Records from a data collection
######

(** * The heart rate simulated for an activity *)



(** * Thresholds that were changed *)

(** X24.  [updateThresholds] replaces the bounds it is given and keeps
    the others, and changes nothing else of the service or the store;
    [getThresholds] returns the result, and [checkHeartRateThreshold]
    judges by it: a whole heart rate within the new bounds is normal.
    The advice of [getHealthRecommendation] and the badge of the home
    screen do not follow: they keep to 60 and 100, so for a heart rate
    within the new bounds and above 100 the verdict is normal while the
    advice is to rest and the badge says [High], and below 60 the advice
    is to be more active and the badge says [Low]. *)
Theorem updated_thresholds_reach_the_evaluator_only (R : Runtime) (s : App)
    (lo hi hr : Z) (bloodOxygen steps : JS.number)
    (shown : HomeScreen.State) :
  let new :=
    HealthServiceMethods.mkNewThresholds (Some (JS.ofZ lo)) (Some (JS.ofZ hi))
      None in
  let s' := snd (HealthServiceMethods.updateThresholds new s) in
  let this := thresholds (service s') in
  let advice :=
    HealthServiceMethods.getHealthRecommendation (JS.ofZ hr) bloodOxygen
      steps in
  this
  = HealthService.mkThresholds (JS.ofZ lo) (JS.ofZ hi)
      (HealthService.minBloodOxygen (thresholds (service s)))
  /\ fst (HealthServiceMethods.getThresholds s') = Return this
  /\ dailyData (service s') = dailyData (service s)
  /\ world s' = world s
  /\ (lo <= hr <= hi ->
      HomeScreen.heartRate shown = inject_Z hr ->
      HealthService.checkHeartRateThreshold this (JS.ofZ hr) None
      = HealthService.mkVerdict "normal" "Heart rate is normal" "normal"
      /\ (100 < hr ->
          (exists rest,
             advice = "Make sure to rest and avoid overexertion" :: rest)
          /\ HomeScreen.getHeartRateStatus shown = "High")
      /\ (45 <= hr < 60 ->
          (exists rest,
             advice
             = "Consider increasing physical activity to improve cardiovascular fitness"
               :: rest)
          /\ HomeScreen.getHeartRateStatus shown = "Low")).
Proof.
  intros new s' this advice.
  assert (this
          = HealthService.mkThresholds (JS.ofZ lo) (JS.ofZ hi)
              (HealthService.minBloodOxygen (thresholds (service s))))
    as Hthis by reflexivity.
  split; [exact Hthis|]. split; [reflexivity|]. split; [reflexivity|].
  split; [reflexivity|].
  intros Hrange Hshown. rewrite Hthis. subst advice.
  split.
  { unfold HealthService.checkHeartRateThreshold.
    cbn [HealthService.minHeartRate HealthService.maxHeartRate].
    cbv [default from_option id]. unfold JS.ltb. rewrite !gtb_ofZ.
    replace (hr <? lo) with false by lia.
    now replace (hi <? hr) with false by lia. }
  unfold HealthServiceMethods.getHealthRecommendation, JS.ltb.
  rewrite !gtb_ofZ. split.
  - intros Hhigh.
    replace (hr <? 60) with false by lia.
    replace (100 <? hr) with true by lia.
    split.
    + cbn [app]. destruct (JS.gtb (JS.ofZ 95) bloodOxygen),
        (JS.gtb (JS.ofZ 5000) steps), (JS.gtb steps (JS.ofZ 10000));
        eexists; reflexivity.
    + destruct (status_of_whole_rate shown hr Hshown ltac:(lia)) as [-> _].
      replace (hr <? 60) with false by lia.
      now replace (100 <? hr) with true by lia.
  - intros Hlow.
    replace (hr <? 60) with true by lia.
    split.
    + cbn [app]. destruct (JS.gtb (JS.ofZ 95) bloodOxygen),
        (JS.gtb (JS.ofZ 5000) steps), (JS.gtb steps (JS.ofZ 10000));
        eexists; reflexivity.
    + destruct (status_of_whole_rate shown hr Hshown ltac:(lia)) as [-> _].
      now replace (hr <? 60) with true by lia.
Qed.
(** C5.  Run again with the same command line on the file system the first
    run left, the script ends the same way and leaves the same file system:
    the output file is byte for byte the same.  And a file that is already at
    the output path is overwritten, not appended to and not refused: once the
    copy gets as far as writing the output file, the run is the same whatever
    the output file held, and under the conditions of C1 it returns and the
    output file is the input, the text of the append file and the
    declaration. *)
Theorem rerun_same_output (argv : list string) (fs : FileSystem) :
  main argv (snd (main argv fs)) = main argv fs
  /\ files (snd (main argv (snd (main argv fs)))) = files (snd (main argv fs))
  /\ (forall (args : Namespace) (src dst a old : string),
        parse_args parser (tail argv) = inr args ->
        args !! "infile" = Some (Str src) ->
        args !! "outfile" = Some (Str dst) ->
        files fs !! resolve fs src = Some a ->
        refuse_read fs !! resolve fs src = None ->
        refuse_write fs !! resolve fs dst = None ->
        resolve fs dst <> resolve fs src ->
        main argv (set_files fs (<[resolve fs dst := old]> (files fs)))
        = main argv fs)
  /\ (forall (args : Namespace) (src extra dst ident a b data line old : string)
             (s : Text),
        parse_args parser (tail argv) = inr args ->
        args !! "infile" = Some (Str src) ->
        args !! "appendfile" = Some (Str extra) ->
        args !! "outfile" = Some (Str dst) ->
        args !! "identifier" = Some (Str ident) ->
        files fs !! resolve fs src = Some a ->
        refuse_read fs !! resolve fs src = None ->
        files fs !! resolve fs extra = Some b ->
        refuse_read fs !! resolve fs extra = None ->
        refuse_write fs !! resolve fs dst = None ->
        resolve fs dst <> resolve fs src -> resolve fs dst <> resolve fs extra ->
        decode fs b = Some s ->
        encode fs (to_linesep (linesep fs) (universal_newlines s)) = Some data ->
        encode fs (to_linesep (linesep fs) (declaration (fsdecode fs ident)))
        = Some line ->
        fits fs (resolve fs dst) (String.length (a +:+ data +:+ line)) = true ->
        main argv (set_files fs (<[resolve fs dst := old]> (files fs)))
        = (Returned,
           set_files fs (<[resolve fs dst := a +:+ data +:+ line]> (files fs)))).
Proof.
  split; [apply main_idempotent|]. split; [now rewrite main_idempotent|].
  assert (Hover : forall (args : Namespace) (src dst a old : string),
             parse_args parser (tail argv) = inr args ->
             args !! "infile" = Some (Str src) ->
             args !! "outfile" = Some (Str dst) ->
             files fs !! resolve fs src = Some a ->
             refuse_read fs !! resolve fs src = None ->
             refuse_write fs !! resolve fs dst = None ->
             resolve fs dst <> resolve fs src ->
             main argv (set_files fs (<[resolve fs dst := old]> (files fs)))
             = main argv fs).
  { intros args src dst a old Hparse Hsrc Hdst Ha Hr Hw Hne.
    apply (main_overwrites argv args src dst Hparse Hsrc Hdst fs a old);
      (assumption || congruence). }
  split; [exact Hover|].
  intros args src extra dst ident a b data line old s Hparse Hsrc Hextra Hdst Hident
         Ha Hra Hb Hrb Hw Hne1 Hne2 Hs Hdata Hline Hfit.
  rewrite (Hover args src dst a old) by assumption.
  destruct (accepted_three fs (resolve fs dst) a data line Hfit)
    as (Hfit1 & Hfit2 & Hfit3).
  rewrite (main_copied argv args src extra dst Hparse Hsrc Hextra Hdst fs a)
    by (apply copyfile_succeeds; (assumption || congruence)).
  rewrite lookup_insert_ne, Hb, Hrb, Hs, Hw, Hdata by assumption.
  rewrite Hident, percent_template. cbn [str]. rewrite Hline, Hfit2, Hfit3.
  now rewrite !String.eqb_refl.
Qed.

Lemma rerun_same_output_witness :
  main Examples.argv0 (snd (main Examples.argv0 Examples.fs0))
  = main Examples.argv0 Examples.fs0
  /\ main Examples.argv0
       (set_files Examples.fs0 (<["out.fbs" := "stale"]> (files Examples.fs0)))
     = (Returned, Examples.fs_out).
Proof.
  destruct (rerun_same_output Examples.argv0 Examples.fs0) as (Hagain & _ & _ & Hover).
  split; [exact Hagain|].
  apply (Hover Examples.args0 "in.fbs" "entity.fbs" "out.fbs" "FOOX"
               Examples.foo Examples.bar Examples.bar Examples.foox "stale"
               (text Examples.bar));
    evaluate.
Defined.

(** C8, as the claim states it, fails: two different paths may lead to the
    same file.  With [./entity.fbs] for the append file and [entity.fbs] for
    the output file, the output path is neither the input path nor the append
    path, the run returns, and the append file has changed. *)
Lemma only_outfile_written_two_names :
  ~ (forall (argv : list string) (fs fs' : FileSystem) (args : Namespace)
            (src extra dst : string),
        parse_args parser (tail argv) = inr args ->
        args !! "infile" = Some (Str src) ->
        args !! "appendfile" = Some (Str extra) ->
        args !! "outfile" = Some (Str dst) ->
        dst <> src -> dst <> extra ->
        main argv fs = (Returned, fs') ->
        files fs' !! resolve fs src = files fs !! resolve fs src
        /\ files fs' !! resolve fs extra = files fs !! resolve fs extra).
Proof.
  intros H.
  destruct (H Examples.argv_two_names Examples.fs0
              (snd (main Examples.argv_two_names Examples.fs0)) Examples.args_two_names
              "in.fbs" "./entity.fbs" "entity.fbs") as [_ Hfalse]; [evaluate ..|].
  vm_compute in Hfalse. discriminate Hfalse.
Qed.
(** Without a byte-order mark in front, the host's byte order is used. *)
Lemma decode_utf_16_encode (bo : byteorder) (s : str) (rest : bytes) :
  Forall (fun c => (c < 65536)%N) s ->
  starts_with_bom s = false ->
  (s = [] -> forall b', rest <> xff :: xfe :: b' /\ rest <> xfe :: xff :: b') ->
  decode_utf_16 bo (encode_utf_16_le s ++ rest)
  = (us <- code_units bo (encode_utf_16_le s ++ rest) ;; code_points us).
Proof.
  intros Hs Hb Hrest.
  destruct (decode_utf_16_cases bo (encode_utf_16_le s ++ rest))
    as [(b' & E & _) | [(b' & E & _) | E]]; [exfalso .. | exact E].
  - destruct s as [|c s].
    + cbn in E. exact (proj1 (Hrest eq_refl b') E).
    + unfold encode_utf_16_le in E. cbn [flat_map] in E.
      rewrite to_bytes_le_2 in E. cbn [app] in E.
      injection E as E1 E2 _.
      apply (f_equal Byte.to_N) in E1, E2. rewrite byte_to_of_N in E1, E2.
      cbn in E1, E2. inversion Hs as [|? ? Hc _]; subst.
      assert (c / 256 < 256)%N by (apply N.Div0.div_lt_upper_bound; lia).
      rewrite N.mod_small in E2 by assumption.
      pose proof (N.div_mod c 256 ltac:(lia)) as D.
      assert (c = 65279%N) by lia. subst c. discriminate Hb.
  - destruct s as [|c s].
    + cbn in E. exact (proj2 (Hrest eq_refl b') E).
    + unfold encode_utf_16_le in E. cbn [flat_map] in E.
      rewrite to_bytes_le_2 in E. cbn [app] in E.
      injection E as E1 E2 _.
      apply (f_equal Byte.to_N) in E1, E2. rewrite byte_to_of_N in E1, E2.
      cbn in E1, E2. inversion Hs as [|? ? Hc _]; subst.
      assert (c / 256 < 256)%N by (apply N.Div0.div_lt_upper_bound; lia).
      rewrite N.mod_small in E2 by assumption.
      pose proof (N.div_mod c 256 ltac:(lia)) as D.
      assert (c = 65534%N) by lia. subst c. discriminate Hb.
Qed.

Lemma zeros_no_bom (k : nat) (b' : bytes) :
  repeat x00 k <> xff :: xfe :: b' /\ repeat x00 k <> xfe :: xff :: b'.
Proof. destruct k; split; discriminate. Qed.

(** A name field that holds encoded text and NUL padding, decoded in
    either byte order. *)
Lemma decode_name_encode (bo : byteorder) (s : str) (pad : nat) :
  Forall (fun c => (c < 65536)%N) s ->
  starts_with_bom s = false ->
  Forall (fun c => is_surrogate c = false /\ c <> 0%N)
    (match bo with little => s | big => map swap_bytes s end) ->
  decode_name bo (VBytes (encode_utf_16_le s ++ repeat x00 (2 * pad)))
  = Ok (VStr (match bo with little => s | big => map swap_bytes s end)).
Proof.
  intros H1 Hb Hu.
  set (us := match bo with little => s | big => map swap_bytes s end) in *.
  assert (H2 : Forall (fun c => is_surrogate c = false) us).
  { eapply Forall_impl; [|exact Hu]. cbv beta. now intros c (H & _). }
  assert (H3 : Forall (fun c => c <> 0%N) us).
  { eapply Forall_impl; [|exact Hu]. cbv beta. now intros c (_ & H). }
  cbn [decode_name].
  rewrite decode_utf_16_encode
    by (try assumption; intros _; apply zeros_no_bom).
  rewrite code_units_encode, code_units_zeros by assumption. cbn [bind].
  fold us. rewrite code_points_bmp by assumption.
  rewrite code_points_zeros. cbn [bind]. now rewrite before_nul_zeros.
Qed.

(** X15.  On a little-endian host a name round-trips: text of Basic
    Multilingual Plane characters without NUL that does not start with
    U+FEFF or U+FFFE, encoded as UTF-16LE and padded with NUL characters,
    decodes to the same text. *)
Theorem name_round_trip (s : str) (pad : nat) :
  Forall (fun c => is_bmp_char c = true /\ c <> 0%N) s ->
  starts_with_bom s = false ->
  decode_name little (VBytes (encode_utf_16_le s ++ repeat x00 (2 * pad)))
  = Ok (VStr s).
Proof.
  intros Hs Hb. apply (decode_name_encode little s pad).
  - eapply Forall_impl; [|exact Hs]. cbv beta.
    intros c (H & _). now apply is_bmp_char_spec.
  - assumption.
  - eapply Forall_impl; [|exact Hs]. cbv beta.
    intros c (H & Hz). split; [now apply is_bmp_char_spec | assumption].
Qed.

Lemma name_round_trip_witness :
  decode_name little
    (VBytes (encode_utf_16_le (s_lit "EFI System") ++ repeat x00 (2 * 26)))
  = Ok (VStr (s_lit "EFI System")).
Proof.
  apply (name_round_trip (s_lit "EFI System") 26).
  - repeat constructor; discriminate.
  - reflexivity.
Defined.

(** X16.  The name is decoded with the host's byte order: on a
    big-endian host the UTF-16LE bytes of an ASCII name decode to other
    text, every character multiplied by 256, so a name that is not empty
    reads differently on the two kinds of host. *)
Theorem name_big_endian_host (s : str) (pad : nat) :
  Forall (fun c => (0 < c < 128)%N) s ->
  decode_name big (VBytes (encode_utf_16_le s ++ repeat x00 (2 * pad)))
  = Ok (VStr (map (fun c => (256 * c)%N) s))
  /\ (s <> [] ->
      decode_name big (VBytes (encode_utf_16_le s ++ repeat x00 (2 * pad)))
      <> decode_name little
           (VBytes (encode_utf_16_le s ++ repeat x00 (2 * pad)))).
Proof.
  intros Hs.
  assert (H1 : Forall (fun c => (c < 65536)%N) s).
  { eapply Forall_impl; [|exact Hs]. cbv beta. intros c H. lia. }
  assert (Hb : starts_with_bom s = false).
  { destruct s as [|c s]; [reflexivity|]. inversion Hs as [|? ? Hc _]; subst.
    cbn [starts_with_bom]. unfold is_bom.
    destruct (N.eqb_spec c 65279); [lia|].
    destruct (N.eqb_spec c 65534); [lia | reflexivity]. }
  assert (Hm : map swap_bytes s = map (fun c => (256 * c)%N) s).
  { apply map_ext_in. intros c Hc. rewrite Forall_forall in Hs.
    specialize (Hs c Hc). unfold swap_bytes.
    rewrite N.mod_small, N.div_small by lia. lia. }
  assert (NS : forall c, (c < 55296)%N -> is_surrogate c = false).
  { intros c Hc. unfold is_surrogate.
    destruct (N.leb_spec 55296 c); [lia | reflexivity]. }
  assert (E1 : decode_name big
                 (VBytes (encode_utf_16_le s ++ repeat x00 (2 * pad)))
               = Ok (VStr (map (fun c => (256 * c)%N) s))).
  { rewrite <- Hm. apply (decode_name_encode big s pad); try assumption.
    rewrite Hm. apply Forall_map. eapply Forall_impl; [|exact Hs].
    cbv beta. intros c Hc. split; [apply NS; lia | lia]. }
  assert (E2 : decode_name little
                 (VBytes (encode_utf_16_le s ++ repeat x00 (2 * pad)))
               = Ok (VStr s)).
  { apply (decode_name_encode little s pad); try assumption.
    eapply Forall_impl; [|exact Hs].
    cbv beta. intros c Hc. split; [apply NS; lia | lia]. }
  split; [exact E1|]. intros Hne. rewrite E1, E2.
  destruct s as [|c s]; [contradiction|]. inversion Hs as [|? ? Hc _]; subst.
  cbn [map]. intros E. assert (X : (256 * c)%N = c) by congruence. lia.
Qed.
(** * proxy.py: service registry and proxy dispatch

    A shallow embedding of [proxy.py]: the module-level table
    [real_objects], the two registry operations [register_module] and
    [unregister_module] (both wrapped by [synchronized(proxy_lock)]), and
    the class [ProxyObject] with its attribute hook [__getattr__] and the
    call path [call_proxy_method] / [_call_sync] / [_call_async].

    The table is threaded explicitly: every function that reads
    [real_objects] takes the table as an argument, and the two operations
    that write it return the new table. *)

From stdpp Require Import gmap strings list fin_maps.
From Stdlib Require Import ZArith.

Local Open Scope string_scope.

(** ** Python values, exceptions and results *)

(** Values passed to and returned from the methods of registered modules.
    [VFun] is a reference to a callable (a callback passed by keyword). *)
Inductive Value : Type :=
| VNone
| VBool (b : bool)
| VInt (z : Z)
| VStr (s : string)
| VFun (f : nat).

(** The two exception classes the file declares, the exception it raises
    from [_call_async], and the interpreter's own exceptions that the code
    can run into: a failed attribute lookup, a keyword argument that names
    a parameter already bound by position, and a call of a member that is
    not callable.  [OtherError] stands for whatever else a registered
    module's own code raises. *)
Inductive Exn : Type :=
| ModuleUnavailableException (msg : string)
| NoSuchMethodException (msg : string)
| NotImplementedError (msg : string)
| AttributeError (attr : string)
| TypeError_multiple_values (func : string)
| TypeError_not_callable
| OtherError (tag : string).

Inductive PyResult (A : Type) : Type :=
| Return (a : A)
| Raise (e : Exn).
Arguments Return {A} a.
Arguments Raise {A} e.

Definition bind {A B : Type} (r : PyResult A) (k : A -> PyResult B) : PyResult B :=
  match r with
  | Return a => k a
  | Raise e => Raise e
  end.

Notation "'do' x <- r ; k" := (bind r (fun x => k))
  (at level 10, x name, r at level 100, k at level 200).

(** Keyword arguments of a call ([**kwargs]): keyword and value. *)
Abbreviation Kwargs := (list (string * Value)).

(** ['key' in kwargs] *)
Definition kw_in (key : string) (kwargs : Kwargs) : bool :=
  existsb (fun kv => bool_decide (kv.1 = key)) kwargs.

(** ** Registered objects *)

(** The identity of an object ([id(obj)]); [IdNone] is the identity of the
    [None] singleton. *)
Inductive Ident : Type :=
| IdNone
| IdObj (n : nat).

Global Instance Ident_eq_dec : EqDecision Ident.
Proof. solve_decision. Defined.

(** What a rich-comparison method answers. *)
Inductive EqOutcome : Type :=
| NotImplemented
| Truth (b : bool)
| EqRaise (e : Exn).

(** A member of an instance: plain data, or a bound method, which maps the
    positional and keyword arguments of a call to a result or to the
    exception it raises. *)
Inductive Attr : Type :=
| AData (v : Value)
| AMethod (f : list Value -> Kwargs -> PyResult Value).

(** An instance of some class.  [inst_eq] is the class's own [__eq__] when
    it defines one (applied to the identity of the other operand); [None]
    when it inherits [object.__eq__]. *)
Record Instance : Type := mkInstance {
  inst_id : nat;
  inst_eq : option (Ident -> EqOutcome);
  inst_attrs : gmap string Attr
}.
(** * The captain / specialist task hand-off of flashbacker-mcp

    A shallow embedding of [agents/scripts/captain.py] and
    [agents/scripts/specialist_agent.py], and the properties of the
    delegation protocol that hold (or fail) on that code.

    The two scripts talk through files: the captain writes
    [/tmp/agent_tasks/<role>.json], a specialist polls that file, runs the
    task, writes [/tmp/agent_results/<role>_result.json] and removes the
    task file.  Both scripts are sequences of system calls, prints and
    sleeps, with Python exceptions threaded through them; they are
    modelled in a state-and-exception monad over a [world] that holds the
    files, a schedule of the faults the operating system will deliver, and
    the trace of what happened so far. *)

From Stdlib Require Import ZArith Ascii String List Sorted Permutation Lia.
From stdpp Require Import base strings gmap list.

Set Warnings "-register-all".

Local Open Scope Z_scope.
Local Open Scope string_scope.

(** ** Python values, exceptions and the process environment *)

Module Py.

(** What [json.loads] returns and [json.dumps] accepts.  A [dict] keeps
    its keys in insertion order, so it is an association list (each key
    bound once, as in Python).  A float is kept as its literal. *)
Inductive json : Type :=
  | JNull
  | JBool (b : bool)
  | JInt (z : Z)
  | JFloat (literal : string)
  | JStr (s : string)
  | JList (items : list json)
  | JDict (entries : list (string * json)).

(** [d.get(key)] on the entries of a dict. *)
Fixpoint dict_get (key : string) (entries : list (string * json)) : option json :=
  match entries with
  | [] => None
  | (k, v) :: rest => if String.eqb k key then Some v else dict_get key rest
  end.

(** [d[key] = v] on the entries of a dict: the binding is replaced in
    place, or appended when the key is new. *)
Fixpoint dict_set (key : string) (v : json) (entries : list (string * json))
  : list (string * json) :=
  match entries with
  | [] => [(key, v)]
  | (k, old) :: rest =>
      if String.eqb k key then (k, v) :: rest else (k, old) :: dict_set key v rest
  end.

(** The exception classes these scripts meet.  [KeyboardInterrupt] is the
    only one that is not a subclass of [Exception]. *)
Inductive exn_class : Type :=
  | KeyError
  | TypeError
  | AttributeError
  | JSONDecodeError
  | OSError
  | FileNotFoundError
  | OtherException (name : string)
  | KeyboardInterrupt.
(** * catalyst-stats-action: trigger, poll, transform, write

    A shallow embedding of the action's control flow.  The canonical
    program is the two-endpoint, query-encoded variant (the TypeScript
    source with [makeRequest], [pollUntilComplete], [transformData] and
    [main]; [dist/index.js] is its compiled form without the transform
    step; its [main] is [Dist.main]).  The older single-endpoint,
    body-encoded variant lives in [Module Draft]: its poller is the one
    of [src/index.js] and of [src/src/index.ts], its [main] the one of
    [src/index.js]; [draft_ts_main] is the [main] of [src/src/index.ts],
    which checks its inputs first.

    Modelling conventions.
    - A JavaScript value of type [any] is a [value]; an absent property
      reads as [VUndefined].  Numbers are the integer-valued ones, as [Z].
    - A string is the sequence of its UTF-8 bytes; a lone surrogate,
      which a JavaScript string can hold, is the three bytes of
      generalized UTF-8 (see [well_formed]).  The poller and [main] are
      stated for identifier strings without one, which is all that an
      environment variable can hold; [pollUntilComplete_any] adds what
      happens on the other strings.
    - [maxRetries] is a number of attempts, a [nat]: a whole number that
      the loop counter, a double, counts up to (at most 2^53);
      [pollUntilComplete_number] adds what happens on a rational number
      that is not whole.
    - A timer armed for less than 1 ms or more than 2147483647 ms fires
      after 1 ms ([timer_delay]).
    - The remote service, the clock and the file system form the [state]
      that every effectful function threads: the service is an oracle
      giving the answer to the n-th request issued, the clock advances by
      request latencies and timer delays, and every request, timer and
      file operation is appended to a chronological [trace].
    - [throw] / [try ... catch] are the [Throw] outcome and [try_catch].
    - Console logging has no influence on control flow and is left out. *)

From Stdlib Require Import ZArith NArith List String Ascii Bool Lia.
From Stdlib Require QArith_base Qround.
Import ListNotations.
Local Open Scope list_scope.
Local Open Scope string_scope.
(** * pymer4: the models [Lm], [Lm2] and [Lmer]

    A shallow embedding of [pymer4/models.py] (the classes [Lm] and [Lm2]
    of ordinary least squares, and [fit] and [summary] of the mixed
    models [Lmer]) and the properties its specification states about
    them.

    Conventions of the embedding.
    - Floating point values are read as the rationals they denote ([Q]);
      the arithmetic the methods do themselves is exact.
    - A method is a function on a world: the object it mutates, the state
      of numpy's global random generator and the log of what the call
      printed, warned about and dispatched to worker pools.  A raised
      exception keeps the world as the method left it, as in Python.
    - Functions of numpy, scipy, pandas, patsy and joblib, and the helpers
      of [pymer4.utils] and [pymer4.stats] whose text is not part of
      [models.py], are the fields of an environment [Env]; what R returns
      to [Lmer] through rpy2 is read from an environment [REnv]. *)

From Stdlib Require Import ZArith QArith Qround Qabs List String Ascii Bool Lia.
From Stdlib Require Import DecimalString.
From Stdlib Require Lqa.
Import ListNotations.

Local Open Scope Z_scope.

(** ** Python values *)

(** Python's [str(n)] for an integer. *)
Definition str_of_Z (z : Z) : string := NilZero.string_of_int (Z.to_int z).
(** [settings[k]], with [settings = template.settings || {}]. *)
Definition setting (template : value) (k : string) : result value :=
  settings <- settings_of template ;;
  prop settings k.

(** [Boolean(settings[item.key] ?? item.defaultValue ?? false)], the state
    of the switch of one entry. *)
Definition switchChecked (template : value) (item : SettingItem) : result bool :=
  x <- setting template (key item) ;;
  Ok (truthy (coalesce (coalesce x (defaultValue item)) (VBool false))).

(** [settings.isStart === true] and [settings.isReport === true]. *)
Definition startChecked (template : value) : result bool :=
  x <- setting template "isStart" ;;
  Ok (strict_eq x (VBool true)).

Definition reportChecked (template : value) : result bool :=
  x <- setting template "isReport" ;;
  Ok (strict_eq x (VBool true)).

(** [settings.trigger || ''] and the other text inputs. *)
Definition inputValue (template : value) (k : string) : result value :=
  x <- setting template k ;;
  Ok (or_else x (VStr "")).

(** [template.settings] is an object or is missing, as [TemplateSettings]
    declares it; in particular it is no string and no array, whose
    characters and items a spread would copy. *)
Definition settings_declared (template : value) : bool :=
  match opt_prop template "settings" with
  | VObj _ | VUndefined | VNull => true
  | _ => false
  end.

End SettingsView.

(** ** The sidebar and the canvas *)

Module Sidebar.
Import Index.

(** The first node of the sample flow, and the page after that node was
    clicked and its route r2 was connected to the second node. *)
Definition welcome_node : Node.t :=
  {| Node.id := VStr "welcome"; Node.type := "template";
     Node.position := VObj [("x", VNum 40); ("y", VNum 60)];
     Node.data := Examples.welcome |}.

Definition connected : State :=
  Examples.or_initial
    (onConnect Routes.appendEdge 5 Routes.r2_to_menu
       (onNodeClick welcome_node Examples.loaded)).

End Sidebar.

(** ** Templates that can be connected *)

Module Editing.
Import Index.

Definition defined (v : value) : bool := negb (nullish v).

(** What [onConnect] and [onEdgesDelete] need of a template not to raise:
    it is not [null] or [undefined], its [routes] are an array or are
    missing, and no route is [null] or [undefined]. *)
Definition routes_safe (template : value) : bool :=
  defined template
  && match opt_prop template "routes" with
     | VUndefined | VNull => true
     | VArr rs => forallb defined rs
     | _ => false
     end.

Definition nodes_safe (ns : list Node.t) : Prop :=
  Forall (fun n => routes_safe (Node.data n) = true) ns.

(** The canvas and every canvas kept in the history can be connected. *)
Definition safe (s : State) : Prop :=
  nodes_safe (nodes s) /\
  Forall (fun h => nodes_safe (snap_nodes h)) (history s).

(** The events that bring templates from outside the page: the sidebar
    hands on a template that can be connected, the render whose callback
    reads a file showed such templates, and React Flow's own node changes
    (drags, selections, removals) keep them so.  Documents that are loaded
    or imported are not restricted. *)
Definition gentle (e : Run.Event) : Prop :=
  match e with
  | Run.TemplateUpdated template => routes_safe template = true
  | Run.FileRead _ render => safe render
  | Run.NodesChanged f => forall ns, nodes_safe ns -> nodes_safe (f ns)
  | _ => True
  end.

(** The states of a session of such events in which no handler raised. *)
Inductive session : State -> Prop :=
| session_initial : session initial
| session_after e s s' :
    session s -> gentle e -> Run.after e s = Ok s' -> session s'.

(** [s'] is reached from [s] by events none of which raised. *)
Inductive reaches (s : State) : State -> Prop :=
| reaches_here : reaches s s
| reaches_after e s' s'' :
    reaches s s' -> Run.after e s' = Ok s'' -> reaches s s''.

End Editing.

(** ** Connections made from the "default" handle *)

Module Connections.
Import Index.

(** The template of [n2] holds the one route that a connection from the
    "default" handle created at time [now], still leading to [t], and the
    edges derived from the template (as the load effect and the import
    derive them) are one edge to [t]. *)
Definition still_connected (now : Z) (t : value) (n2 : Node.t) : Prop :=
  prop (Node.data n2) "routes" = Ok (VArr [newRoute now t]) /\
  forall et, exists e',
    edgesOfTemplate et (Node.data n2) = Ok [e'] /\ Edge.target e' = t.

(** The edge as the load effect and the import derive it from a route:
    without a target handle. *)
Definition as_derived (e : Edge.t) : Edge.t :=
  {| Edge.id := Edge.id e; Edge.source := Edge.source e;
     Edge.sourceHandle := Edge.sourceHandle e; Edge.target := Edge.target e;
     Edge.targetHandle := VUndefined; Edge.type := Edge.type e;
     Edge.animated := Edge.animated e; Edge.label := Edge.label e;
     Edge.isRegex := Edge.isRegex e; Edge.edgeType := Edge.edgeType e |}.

######

- [Work required]
All lines from the top of the data through the line containing "[getThresholds] returns the" need to be retyped exactly, and nothing more.

- [Exercise output]
(** * The heart rate simulated for an activity *)



(** * Thresholds that were changed *)

(** X24.  [updateThresholds] replaces the bounds it is given and keeps
    the others, and changes nothing else of the service or the store;
    [getThresholds] returns the result, and [checkHeartRateThreshold]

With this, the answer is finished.